I have been doing my integrative practicum on the Surgical floor at a hospital and I'm curious about orders regarding IV fluids (such as Lactated Ringers) and when you are ok to go ahead a saline-lock a patient instead of keep the fluids running. For instance, we get a lot of orders post surgery for LR at 125/hr. The order doesn't say anything about when it is ok to disconnect the patient from the fluids and keep them saline-locked. I'm curious when it is ok for a nurse to do that. Is it if the patient is able to take in oral fluids, their IV & oral fluid intake is more than their output.. etc. I'm just wondering when it is safe to take them off and what the parameters/what is within nursing scope of practice to do so. I've seen nurses stop fluids, but never get great answers as to why they decided to put them on saline lock.

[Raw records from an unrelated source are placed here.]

(** * feedback-demo: device protocol layer, protocol registry, connection
      manager and session value engine

    A shallow embedding of the JavaScript sources
    - [src/haptic/protocols/*.js]   (per-manufacturer command encoders),
    - [src/haptic/protocols/index.js] (the [PROTOCOLS] registry and
      [detectProtocol]),
    - [src/haptic/protocols/coyote.js] (Coyote V3/V2 encoders, the V2 send
      gate, [connectCoyote]),
    - [src/haptic/vibrator.js]      (the connection manager [connect]),
    - [src/config.js]               (patterns, session arcs, category state),
    together with the properties stated about them.

    Conventions of the embedding:
    - a JavaScript number that carries a fraction (a normalised intensity, a
      session progress, a frequency in Hz) is a rational [Q]; numbers that the
      code only ever produces through [Math.round]/[Math.floor] or integer
      literals are [Z];
    - a [Uint8Array] is a [list Z] whose elements went through [ToUint8];
    - module-level mutable objects ([coyote._state], [v2State], the
      [v2Sending]/[v2Pending] variables) are explicit state records threaded
      through the functions that read or write them;
    - [Math.random()] is an explicit argument [r] with [0 <= r < 1];
    - where the rounding of a floating-point operation decides the result
      ([randomInRange]), the numbers are IEEE 754 binary64 values, the
      kernel's primitive floats;
    - asynchronous code is a transition system whose steps are the points at
      which the event loop can run another task. *)

From Stdlib Require Import ZArith QArith Qround Qminmax Qabs Lia Lqa.
From Stdlib Require Import List String Ascii Bool DecimalString.
From Stdlib Require Floats.
Import ListNotations.

Local Open Scope string_scope.
Local Open Scope list_scope.
Local Open Scope Z_scope.

(* ================================================================== *)
(** ** JavaScript primitives used by the sources *)
(* ================================================================== *)

Module JS.

(** [Math.round(x)]: nearest integer, ties towards +infinity. *)
Definition Math_round (x : Q) : Z := Qfloor (x + (1 # 2)).

(** [Math.floor(x)]. *)
Definition Math_floor (x : Q) : Z := Qfloor x.

(** Truncation towards zero, the first step of [ToUint8]. *)
Definition trunc (x : Q) : Z := Z.quot (Qnum x) (Z.pos (Qden x)).

(** Storing an integer into a [Uint8Array] element: modulo 2^8. *)
Definition ToUint8 (z : Z) : Z := z mod 256.

(** Storing an arbitrary number into a [Uint8Array] element. *)
Definition ToUint8Q (x : Q) : Z := ToUint8 (trunc x).

(** [`${n}`] for an integer [n]: decimal digits with a leading minus sign
    for negatives. *)
Definition toString (n : Z) : string := NilZero.string_of_int (Z.to_int n).

(** [new TextEncoder().encode(s)] on an ASCII string: one byte per
    character. *)
Definition TextEncoder_encode (s : string) : list Z :=
    map (fun c => Z.of_N (N_of_ascii c)) (list_ascii_of_string s).

(** [String.prototype.toLowerCase] on the ASCII letters. *)
Definition lowerChar (c : ascii) : ascii :=
    let n := nat_of_ascii c in
    if (Nat.leb 65 n && Nat.leb n 90)%bool then ascii_of_nat (n + 32) else c.

Fixpoint toLowerCase (s : string) : string :=
    match s with
    | EmptyString => EmptyString
    | String c s' => String (lowerChar c) (toLowerCase s')
    end.

(** [s.startsWith(p)]. *)
Definition startsWith (s p : string) : bool := String.prefix p s.

(** [s.includes(p)]. *)
Fixpoint includes (s p : string) : bool :=
    match s with
    | EmptyString => String.prefix p EmptyString
    | String _ s' => (String.prefix p s || includes s' p)%bool
    end.

(** The binary64 number nearest to [m * 2^e], ties to even: the value of a
    numeric literal. *)
Definition Number (m e : Z) : PrimFloat.float :=
    FloatOps.SF2Prim (SpecFloat.binary_normalize 53 1024 m e false).

(** [Math.floor(x)] of a finite binary64 number, as an integer.  Of an
    infinity or of [NaN], which are not integers, the model takes 0; no
    statement below reaches that case. *)
Definition Math_floor64 (x : PrimFloat.float) : Z :=
    match FloatOps.Prim2SF x with
    | SpecFloat.S754_finite s m e =>
        let n := if s then Z.neg m else Z.pos m in
        if 0 <=? e then n * 2 ^ e else n / 2 ^ (- e)
    | _ => 0
    end.

End JS.
Import JS.

Definition Bytes := list Z.

(* ================================================================== *)
(** ** Stateless vibrator protocols *)
(* ================================================================== *)

(** [lovense.js]: ASCII text commands. *)
Module lovense.
Definition id : string := "lovense".
Definition name : string := "Lovense".
Definition maxIntensity : Z := 20.

Definition buildCommand (intensity : Q) : Bytes :=
    let level := Math_round (intensity * inject_Z maxIntensity) in
    let cmd := ("Vibrate:" ++ toString level ++ ";")%string in
    TextEncoder_encode cmd.

Definition buildStopCommand : Bytes := TextEncoder_encode "Vibrate:0;".
End lovense.

(** [aneros.js]: two bytes, [0xF1 + motorIndex] then the level. *)
Module aneros.
Definition id : string := "aneros".
Definition name : string := "Aneros".
Definition maxIntensity : Z := 255.

Definition buildCommand (intensity : Q) (motorIndex : Z) : Bytes :=
    let level := Math_round (intensity * inject_Z maxIntensity) in
    [ToUint8 (0xF1 + motorIndex); ToUint8 level].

Also, what would warrant a nurse to put them back on the fluids after putting them on a saline-lock. I would love feedback. Thanks in advance.

Specializes in Pedi.

Probably every hospital does things differently and it depends on a lot of factors. Some surgeries we expect the kid to discharge on POD 1 or 2 so if their nausea was controlled overnight, we'd hep lock them on the morning following to PO challenge. If they weren't meeting their maintenance fluid goals, they went back on the IV. Usually we tried to keep them hep locked during the day to PO challenge them and hooked them up at night if they couldn't meet their fluid needs. For babies, they eat/drink all night so if they were feeding well overnight, they'd probably get hep locked in the morning. For other conditions, the patient shouldn't be hep locked regardless of their PO intake. Some chemotherapies and IV acyclovir require a certain amount of IV fluid for renal protection. Some cerebral vascular conditions require 1.5x IV fluid maintenance.